From the listing below, reproduce word for word the part that opens with the line containing "[syconn/reps/super_segmentation_helper.py] and its" and closes with the line containing "- A [networkx]"; reproduce nothing else.

________

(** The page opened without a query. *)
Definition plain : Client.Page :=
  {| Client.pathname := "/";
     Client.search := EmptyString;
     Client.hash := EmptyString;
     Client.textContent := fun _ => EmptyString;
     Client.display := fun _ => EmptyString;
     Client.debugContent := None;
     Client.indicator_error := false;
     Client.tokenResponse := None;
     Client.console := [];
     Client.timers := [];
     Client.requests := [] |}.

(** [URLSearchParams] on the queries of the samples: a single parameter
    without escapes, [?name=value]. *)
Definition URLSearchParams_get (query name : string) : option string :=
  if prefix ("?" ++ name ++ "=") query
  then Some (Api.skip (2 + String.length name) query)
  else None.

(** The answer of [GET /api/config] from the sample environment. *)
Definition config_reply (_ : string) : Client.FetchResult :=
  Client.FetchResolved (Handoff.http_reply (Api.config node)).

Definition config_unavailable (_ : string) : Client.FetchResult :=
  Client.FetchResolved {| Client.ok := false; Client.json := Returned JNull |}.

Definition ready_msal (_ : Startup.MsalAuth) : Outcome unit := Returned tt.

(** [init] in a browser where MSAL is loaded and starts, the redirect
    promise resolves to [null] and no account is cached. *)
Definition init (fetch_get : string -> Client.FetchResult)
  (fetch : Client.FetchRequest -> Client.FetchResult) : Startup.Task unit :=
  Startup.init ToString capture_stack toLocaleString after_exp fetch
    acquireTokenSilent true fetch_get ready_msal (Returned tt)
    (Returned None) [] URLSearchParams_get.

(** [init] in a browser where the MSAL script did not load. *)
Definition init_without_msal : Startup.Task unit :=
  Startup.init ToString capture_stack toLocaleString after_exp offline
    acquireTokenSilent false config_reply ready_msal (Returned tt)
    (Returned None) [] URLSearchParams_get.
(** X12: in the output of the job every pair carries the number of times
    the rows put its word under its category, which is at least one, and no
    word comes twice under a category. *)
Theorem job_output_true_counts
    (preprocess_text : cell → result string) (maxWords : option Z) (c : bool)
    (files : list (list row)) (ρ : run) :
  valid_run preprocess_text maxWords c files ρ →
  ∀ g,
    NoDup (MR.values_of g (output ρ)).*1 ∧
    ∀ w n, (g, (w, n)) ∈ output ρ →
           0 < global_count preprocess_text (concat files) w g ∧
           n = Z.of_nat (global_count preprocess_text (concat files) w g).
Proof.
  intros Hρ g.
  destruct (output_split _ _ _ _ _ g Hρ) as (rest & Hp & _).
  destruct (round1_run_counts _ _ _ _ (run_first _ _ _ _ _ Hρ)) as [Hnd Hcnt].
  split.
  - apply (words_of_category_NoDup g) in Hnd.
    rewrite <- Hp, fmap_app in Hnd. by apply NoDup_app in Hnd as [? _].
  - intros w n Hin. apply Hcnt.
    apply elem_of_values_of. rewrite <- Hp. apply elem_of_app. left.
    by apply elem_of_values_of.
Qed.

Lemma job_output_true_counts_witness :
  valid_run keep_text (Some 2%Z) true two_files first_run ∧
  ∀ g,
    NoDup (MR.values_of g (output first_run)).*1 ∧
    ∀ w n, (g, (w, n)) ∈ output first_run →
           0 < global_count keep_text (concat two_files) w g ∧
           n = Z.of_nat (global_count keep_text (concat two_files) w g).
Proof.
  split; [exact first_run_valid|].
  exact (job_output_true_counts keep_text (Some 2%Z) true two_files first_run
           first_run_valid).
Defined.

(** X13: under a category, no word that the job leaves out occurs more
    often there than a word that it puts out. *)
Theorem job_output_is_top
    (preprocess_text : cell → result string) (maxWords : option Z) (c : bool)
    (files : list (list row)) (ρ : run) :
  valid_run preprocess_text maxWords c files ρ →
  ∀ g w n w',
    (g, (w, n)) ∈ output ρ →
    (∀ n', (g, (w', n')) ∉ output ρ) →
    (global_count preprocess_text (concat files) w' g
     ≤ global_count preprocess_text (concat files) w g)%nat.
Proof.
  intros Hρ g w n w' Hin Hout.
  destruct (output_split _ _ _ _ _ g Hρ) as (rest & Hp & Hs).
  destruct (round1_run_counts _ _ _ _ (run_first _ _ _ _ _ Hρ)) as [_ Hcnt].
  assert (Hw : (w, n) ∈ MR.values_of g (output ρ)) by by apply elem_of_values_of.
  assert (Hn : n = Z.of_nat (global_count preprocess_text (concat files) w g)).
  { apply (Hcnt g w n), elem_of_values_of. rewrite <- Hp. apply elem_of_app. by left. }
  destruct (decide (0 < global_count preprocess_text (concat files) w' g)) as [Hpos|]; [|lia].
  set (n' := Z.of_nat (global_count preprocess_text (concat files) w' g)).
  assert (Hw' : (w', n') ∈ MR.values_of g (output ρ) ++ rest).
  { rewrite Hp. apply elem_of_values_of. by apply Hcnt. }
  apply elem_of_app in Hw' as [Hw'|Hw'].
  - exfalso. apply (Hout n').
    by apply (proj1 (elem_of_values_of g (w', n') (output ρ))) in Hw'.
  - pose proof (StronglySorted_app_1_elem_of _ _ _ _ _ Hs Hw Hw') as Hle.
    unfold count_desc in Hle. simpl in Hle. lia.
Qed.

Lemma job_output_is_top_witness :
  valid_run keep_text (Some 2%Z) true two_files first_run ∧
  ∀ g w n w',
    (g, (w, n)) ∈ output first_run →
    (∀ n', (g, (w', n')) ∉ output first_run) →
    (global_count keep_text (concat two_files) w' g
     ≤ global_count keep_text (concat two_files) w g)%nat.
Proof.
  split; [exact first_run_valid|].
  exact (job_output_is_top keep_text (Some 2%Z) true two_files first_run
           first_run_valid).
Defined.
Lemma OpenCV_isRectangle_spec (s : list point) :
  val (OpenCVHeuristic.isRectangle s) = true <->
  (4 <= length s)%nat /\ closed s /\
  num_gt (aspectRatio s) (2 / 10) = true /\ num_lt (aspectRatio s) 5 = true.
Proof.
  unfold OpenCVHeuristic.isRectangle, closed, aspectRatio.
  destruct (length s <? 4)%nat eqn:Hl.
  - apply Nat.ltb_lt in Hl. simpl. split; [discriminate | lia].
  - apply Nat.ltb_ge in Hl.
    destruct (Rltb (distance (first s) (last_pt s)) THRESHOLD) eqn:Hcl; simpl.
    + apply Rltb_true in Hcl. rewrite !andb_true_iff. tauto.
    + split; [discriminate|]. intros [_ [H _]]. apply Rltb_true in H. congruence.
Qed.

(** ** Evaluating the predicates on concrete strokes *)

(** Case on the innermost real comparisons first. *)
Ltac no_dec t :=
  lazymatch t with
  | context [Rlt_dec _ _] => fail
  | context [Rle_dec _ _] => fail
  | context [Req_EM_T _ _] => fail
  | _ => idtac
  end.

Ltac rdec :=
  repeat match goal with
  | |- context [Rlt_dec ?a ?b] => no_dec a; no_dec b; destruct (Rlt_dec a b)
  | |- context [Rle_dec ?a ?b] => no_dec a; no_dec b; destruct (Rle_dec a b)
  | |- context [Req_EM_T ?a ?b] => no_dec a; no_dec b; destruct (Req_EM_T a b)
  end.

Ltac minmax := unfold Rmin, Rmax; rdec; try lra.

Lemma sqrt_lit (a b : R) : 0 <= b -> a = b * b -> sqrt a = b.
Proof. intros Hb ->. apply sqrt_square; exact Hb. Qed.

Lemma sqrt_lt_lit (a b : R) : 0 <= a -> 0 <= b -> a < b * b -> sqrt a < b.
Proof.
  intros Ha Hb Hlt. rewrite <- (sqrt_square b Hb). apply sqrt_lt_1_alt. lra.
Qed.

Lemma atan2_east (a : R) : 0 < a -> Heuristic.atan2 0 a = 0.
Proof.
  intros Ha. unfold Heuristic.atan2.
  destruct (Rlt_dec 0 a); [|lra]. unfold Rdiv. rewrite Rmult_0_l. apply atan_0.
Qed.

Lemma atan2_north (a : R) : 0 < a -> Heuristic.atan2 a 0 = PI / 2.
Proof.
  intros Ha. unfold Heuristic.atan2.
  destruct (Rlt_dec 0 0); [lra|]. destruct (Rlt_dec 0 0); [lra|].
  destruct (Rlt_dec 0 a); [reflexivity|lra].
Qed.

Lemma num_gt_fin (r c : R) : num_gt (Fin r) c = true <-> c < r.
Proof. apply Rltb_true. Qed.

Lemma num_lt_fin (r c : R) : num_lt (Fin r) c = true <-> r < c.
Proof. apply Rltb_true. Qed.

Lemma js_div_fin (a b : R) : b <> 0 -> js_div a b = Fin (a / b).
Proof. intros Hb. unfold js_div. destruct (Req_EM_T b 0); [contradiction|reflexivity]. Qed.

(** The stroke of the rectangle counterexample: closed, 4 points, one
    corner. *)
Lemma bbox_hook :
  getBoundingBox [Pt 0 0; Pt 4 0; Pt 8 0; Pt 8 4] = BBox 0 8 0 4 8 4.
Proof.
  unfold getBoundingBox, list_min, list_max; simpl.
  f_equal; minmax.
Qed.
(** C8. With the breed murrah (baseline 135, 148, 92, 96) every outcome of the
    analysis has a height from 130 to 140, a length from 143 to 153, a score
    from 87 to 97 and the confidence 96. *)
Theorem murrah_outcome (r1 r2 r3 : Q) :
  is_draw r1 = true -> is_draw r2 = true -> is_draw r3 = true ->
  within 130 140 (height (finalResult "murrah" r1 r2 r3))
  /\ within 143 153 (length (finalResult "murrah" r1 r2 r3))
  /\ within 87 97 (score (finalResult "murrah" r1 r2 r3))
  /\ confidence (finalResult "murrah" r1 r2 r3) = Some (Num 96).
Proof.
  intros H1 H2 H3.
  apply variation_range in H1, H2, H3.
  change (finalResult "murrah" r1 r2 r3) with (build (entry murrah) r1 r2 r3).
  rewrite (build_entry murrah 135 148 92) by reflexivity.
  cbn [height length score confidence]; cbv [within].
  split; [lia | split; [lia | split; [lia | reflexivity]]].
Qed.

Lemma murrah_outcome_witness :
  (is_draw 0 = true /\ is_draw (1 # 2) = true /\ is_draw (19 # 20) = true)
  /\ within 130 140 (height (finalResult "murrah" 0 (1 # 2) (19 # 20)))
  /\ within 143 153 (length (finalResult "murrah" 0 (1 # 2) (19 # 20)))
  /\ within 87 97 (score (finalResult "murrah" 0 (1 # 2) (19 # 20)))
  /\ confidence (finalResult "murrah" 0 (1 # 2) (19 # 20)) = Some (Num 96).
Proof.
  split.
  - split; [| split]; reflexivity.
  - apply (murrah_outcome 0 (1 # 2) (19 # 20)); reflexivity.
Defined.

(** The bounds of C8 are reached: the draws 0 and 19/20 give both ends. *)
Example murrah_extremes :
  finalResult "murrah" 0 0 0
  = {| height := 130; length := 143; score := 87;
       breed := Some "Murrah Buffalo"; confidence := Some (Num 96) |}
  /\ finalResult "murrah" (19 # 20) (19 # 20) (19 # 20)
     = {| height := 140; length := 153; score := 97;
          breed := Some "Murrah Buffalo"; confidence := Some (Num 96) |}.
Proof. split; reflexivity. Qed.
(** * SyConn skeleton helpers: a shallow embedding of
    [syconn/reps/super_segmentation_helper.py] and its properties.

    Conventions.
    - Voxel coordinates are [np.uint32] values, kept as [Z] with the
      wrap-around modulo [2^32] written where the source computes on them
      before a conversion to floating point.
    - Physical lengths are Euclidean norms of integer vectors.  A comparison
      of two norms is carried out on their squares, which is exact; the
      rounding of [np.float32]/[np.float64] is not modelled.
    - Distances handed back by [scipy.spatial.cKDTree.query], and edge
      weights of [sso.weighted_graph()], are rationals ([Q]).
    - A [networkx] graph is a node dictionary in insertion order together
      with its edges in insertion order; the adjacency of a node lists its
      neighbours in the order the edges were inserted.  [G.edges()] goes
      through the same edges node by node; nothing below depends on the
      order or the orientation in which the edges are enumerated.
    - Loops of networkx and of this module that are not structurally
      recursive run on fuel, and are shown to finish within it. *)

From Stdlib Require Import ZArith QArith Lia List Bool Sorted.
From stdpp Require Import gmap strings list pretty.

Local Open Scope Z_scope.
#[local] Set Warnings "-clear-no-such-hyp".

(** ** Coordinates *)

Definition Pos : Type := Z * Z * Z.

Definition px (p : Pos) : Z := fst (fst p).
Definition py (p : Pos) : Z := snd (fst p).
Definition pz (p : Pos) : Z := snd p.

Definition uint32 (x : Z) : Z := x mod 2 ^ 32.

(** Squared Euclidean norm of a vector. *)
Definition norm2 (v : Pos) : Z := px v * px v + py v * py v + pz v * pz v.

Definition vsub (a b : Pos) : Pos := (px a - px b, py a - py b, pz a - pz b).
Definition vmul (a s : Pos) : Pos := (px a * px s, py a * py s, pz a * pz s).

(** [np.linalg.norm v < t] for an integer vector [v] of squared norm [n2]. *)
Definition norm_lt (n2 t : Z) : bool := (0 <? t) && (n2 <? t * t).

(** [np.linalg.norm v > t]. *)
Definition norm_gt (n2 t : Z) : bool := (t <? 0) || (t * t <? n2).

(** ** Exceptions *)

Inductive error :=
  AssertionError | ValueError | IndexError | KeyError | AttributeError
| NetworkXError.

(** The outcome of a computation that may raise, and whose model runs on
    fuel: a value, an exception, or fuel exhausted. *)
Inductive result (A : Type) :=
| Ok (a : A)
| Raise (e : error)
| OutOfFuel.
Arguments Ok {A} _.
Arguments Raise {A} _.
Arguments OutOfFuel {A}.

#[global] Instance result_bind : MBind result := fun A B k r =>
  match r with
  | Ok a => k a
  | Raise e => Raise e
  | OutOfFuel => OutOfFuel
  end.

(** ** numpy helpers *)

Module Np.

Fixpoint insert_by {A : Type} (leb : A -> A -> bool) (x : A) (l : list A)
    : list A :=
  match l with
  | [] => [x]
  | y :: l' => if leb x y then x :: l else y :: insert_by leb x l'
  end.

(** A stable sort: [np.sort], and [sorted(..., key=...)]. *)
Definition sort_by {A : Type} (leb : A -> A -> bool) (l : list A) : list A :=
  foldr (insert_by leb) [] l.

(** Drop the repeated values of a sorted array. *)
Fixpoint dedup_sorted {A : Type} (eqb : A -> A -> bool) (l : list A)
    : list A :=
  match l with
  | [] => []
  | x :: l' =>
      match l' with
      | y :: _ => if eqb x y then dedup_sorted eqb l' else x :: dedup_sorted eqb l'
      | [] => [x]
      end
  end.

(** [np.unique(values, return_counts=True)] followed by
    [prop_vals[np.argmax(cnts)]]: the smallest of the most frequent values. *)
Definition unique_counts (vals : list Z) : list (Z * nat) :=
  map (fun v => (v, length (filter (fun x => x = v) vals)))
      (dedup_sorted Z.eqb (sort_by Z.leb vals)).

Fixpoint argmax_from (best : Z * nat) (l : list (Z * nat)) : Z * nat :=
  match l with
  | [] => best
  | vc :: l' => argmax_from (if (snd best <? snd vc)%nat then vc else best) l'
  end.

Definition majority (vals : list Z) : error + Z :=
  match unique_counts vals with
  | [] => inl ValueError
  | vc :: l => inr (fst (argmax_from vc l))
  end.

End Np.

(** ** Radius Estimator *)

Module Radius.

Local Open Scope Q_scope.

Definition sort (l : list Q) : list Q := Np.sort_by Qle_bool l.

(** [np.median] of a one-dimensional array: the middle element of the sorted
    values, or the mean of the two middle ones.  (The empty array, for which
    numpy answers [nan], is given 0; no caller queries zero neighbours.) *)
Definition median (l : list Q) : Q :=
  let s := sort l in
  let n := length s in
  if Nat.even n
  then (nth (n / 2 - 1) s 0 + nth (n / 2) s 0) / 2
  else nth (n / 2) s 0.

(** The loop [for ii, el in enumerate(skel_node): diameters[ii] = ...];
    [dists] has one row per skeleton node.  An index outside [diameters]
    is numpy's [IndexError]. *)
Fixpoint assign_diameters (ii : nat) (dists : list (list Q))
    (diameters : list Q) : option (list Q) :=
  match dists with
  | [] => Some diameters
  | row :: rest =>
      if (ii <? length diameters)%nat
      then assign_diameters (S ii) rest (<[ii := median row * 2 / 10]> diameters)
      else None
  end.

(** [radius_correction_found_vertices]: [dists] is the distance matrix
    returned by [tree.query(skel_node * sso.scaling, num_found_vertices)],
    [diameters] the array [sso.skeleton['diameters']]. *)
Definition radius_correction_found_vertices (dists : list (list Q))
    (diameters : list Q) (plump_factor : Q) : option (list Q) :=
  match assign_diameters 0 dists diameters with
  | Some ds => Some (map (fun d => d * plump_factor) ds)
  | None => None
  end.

________

# Result below
    [syconn/reps/super_segmentation_helper.py] and its properties.

    Conventions.
    - Voxel coordinates are [np.uint32] values, kept as [Z] with the
      wrap-around modulo [2^32] written where the source computes on them
      before a conversion to floating point.
    - Physical lengths are Euclidean norms of integer vectors.  A comparison
      of two norms is carried out on their squares, which is exact; the
      rounding of [np.float32]/[np.float64] is not modelled.
    - Distances handed back by [scipy.spatial.cKDTree.query], and edge
      weights of [sso.weighted_graph()], are rationals ([Q]).
    - A [networkx] graph is a node dictionary in insertion order together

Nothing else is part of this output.